-- EXCERPTED DATA --
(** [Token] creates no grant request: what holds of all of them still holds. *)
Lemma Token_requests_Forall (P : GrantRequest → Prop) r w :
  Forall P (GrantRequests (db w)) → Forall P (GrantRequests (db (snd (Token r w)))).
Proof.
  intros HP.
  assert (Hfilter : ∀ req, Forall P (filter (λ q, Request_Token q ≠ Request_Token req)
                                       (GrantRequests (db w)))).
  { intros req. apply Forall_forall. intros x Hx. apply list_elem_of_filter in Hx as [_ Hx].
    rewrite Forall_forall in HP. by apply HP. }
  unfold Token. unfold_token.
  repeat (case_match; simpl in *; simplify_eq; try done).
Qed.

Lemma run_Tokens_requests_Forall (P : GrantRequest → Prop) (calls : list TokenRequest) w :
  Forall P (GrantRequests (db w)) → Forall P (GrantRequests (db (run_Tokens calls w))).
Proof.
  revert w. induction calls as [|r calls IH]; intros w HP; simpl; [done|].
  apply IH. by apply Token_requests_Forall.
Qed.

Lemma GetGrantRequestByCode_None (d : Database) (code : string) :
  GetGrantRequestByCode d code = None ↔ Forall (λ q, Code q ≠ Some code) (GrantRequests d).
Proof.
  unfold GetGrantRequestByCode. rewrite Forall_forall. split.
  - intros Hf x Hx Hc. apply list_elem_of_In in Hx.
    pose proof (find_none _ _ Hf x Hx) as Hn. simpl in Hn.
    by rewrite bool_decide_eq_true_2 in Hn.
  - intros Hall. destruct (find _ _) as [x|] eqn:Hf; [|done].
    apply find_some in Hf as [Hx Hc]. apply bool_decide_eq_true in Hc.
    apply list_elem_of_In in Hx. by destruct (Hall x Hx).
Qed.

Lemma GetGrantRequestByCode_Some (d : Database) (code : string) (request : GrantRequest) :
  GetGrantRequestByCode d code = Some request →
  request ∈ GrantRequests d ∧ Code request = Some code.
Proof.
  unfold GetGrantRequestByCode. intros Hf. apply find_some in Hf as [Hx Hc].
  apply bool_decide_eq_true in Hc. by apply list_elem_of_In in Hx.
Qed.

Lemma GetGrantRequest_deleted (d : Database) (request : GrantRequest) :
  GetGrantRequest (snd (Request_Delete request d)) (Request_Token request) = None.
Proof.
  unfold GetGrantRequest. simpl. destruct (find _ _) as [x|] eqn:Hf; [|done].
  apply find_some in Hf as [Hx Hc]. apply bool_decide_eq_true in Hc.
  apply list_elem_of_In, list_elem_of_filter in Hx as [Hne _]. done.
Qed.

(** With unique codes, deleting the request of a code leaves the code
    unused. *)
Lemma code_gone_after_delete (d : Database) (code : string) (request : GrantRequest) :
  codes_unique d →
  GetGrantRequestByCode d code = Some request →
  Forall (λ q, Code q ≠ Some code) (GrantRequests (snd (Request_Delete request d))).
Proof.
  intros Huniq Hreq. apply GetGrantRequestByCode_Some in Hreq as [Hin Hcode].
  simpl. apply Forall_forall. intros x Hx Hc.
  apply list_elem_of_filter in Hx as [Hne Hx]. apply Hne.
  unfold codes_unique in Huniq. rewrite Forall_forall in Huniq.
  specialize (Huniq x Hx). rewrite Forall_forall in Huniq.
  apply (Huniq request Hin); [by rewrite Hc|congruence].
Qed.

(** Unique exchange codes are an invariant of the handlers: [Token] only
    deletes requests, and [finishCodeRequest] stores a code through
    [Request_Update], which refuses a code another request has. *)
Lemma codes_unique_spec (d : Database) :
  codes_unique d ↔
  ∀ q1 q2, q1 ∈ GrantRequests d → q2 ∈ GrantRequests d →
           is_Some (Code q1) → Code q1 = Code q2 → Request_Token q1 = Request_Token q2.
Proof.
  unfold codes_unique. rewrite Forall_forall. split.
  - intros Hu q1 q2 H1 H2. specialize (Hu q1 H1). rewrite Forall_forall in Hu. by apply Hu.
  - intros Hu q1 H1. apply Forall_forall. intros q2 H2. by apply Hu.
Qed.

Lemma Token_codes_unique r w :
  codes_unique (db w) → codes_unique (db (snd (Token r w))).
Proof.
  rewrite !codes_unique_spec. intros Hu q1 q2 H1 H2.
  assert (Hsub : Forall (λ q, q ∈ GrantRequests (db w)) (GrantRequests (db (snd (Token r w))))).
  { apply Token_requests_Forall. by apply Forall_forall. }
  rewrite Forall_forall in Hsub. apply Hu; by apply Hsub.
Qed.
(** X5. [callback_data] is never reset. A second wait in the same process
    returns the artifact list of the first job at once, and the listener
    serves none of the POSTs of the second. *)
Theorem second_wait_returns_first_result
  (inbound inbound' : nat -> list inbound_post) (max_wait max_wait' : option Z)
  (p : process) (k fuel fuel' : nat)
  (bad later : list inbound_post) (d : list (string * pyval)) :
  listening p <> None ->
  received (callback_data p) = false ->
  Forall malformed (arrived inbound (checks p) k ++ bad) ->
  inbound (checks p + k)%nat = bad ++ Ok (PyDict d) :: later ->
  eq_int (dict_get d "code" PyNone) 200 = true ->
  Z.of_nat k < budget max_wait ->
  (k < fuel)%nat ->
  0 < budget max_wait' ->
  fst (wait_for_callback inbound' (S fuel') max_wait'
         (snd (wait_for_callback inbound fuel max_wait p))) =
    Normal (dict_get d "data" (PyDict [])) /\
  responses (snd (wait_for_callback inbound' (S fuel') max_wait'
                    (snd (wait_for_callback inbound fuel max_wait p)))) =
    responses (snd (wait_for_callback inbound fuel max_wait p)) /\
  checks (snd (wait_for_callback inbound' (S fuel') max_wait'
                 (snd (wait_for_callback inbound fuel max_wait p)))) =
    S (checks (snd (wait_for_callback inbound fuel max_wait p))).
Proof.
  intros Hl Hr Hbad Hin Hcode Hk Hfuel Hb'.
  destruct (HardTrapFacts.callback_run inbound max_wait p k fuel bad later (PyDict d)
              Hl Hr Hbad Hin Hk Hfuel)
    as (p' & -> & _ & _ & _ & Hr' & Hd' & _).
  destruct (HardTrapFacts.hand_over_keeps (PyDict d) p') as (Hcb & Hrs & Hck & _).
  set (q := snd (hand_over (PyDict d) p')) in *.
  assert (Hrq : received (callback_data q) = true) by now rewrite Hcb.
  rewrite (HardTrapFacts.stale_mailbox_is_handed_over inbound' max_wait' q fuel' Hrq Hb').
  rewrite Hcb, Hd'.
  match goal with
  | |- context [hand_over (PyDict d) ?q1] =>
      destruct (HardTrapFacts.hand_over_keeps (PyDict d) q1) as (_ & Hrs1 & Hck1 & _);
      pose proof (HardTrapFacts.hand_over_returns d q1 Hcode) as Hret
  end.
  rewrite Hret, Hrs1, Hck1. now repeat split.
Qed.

---

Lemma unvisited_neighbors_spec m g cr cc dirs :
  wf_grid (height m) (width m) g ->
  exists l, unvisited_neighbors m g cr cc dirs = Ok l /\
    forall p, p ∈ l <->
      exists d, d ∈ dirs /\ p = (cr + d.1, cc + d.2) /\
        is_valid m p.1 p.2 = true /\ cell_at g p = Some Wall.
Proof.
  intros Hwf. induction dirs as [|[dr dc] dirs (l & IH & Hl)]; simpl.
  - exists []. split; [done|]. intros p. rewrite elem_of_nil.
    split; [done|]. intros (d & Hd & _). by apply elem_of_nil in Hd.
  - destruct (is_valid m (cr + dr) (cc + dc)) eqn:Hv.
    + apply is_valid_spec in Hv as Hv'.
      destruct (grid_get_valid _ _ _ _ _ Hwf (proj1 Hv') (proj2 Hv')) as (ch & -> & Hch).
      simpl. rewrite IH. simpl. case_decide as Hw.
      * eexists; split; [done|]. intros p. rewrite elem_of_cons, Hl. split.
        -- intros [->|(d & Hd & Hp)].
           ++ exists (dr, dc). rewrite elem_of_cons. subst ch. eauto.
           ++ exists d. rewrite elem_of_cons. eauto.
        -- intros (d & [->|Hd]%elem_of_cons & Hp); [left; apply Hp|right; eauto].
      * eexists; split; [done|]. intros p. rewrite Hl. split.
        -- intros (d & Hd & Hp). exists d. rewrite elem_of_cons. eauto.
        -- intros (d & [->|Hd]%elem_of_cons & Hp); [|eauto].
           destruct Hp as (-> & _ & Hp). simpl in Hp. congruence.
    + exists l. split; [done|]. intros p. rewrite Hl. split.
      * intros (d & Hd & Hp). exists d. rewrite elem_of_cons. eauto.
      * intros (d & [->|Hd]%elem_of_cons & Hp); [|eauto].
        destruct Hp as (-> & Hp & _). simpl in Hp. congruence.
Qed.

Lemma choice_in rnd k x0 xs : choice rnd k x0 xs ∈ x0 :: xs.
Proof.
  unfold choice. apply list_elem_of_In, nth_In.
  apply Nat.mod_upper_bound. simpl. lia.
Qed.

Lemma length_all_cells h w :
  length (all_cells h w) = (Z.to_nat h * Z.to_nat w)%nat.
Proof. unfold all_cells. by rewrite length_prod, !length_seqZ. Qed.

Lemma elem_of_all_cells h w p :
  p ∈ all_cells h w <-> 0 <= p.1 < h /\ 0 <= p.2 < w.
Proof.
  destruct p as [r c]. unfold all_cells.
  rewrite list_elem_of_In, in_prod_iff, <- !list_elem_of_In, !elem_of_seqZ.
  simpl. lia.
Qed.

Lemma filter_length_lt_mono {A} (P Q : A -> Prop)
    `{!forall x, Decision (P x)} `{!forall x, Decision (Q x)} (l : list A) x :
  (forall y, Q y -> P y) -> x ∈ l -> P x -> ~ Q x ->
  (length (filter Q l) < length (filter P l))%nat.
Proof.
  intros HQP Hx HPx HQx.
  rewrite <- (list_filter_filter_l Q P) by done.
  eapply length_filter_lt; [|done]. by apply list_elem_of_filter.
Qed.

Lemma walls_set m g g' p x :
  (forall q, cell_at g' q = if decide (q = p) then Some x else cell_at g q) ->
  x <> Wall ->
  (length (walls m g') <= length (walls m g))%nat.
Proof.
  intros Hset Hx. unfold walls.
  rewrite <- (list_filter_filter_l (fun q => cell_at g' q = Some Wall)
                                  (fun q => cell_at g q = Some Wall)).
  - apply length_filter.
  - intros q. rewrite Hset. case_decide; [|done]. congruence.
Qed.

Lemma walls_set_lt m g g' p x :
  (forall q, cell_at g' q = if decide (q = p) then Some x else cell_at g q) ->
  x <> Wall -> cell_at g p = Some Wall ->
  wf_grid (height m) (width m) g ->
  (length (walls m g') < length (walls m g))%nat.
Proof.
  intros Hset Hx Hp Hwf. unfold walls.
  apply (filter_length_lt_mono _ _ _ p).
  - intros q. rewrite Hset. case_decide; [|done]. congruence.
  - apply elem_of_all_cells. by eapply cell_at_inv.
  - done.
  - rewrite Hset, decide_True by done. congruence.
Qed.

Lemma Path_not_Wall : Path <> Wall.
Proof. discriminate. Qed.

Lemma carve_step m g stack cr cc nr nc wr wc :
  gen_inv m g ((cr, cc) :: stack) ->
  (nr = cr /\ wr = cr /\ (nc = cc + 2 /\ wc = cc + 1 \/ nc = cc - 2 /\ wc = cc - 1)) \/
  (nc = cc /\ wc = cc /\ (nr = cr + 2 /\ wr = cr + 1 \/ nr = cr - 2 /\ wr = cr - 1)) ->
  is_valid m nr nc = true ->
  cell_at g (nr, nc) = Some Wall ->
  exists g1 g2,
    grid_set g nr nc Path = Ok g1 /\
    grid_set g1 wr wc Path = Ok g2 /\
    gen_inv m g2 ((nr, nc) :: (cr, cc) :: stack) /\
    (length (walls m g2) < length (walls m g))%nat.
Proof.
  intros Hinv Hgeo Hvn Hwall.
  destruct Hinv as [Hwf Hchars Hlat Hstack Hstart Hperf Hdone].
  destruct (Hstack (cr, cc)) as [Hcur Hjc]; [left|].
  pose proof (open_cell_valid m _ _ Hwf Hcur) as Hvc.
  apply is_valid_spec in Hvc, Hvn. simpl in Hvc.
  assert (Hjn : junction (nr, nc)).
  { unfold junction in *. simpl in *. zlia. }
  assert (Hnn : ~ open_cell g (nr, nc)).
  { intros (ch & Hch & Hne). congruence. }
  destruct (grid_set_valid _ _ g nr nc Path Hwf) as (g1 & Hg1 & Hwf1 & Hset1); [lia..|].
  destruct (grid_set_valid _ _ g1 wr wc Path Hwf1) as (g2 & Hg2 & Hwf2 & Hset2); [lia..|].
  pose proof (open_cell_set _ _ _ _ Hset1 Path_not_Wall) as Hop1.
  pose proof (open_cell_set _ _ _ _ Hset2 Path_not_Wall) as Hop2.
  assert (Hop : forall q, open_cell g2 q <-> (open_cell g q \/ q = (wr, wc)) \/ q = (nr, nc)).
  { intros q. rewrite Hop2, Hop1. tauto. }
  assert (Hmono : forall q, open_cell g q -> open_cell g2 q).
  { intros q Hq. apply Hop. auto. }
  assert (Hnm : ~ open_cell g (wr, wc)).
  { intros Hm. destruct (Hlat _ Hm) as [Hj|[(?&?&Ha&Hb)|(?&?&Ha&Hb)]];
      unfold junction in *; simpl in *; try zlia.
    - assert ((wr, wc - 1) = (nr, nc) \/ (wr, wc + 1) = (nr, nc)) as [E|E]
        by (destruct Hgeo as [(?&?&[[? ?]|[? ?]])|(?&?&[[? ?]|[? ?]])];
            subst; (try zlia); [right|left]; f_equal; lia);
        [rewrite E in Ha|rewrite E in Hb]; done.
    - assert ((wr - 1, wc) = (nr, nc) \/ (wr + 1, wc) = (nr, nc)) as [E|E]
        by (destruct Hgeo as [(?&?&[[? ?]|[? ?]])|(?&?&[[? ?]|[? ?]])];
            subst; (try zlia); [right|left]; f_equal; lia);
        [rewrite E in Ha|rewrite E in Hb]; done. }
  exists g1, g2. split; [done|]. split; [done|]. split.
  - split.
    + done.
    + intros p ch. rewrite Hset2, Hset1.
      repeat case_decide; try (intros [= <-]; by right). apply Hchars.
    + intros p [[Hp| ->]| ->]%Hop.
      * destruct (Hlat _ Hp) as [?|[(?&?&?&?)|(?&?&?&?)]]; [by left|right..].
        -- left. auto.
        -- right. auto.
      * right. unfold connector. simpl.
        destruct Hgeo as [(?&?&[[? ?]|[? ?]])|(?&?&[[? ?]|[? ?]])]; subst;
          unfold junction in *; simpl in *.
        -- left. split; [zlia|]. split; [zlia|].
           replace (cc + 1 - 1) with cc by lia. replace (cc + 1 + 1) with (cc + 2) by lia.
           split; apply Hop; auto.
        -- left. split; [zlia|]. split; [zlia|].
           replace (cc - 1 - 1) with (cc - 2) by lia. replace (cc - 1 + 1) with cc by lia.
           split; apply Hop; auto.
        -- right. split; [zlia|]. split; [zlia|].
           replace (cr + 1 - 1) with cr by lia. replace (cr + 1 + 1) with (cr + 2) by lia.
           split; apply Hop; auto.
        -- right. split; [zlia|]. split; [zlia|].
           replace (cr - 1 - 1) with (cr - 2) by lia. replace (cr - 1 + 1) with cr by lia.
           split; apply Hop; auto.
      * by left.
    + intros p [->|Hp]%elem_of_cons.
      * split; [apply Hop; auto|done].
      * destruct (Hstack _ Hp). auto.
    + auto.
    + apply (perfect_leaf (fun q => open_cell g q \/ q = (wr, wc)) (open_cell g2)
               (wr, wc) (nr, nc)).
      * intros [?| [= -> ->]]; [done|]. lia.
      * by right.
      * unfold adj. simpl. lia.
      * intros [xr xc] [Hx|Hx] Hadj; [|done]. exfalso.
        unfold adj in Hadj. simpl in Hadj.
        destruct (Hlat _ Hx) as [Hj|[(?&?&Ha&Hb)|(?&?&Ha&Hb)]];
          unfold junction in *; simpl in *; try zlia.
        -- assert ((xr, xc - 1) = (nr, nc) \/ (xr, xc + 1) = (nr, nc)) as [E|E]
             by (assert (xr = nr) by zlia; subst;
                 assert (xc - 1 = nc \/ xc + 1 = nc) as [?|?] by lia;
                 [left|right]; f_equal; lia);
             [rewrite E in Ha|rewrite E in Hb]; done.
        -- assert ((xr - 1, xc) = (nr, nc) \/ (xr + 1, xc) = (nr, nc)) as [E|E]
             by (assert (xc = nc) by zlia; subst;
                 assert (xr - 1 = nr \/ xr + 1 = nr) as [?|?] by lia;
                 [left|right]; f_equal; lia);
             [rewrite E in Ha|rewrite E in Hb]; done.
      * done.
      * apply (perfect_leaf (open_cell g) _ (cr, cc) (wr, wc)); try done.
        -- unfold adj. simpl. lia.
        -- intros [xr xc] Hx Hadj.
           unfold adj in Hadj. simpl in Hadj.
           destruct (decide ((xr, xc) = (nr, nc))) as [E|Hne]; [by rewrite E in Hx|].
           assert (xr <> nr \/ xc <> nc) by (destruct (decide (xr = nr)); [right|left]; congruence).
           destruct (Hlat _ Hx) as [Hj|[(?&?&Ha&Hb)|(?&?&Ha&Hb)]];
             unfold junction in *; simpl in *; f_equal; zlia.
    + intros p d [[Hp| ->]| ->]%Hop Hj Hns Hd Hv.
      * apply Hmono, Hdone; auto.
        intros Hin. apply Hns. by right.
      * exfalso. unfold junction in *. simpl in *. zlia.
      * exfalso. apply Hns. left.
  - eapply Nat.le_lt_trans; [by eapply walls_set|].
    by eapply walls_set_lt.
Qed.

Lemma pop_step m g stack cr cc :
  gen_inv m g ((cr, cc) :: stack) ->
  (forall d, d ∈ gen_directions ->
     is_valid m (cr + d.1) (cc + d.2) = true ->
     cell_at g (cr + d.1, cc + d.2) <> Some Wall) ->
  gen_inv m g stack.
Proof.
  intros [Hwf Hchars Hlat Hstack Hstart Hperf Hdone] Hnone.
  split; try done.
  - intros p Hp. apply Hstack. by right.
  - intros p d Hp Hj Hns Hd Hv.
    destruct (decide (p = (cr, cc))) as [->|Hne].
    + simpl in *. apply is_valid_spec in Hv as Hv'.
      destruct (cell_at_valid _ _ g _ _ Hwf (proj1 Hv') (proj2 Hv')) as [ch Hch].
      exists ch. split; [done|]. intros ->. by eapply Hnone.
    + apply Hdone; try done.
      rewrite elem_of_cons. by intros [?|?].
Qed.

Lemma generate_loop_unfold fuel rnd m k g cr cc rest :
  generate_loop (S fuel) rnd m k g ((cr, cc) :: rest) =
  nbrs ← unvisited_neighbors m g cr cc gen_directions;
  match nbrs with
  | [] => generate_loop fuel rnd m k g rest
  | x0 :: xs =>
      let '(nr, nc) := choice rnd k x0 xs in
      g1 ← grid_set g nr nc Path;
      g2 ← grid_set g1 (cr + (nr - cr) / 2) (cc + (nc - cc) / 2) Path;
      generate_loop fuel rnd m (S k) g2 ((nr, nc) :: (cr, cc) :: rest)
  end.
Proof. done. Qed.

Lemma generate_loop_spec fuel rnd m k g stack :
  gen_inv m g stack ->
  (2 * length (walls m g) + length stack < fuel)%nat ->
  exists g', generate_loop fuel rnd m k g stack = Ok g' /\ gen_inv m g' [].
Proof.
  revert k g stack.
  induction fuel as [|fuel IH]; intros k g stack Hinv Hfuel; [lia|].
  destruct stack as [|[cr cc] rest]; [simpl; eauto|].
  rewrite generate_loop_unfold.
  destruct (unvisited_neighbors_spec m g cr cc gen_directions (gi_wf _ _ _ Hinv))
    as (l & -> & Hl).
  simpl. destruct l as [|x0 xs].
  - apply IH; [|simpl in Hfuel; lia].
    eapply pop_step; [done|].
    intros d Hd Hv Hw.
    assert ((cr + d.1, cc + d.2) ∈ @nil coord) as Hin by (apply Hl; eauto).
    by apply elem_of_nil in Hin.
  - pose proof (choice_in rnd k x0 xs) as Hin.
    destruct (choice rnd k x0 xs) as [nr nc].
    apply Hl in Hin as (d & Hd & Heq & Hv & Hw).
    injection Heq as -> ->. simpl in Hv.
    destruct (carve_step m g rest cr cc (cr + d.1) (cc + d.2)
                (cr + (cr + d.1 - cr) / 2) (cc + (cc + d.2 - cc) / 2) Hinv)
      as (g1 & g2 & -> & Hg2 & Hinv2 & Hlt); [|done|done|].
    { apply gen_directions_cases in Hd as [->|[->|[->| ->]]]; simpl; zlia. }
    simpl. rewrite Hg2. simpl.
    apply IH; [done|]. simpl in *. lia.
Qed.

* * *

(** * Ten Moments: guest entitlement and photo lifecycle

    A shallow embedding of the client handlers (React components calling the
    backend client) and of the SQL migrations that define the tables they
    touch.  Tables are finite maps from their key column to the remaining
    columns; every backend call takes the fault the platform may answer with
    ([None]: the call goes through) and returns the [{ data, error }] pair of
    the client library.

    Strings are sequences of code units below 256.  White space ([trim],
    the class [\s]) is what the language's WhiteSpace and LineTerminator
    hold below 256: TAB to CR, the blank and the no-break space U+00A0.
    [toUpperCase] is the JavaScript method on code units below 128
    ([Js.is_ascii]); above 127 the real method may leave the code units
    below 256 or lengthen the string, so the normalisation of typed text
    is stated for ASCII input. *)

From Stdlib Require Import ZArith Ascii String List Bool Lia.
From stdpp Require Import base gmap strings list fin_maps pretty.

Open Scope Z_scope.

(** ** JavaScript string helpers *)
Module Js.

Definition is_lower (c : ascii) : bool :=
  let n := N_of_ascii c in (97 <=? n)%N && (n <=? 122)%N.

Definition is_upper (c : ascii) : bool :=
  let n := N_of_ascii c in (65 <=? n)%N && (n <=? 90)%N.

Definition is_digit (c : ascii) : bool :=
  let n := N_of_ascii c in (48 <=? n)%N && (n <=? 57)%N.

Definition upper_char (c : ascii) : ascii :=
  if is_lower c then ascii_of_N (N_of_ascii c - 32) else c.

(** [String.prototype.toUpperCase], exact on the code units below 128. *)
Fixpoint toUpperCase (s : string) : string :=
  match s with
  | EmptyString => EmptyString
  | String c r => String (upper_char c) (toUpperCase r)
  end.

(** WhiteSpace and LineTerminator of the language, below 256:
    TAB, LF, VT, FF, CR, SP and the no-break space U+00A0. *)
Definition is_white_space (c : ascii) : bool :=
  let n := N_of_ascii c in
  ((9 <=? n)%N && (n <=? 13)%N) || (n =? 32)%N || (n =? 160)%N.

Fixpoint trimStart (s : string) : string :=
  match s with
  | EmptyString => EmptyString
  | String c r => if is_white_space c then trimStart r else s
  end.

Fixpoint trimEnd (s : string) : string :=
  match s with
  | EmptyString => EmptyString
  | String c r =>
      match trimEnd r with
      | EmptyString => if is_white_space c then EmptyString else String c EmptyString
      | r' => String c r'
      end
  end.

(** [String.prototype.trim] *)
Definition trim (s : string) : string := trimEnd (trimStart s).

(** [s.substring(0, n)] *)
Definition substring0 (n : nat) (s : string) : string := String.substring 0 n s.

-- TRY IT --
Transcribe each line of the data above, unaltered, from the one where "(** With unique" appears to the one where "received (callback_data p) = false ->" appears, inclusive of both.

-- OUTPUT OF THE TASK --
(** With unique codes, deleting the request of a code leaves the code
    unused. *)
Lemma code_gone_after_delete (d : Database) (code : string) (request : GrantRequest) :
  codes_unique d →
  GetGrantRequestByCode d code = Some request →
  Forall (λ q, Code q ≠ Some code) (GrantRequests (snd (Request_Delete request d))).
Proof.
  intros Huniq Hreq. apply GetGrantRequestByCode_Some in Hreq as [Hin Hcode].
  simpl. apply Forall_forall. intros x Hx Hc.
  apply list_elem_of_filter in Hx as [Hne Hx]. apply Hne.
  unfold codes_unique in Huniq. rewrite Forall_forall in Huniq.
  specialize (Huniq x Hx). rewrite Forall_forall in Huniq.
  apply (Huniq request Hin); [by rewrite Hc|congruence].
Qed.

(** Unique exchange codes are an invariant of the handlers: [Token] only
    deletes requests, and [finishCodeRequest] stores a code through
    [Request_Update], which refuses a code another request has. *)
Lemma codes_unique_spec (d : Database) :
  codes_unique d ↔
  ∀ q1 q2, q1 ∈ GrantRequests d → q2 ∈ GrantRequests d →
           is_Some (Code q1) → Code q1 = Code q2 → Request_Token q1 = Request_Token q2.
Proof.
  unfold codes_unique. rewrite Forall_forall. split.
  - intros Hu q1 q2 H1 H2. specialize (Hu q1 H1). rewrite Forall_forall in Hu. by apply Hu.
  - intros Hu q1 H1. apply Forall_forall. intros q2 H2. by apply Hu.
Qed.

Lemma Token_codes_unique r w :
  codes_unique (db w) → codes_unique (db (snd (Token r w))).
Proof.
  rewrite !codes_unique_spec. intros Hu q1 q2 H1 H2.
  assert (Hsub : Forall (λ q, q ∈ GrantRequests (db w)) (GrantRequests (db (snd (Token r w))))).
  { apply Token_requests_Forall. by apply Forall_forall. }
  rewrite Forall_forall in Hsub. apply Hu; by apply Hsub.
Qed.
(** X5. [callback_data] is never reset. A second wait in the same process
    returns the artifact list of the first job at once, and the listener
    serves none of the POSTs of the second. *)
Theorem second_wait_returns_first_result
  (inbound inbound' : nat -> list inbound_post) (max_wait max_wait' : option Z)
  (p : process) (k fuel fuel' : nat)
  (bad later : list inbound_post) (d : list (string * pyval)) :
  listening p <> None ->
  received (callback_data p) = false ->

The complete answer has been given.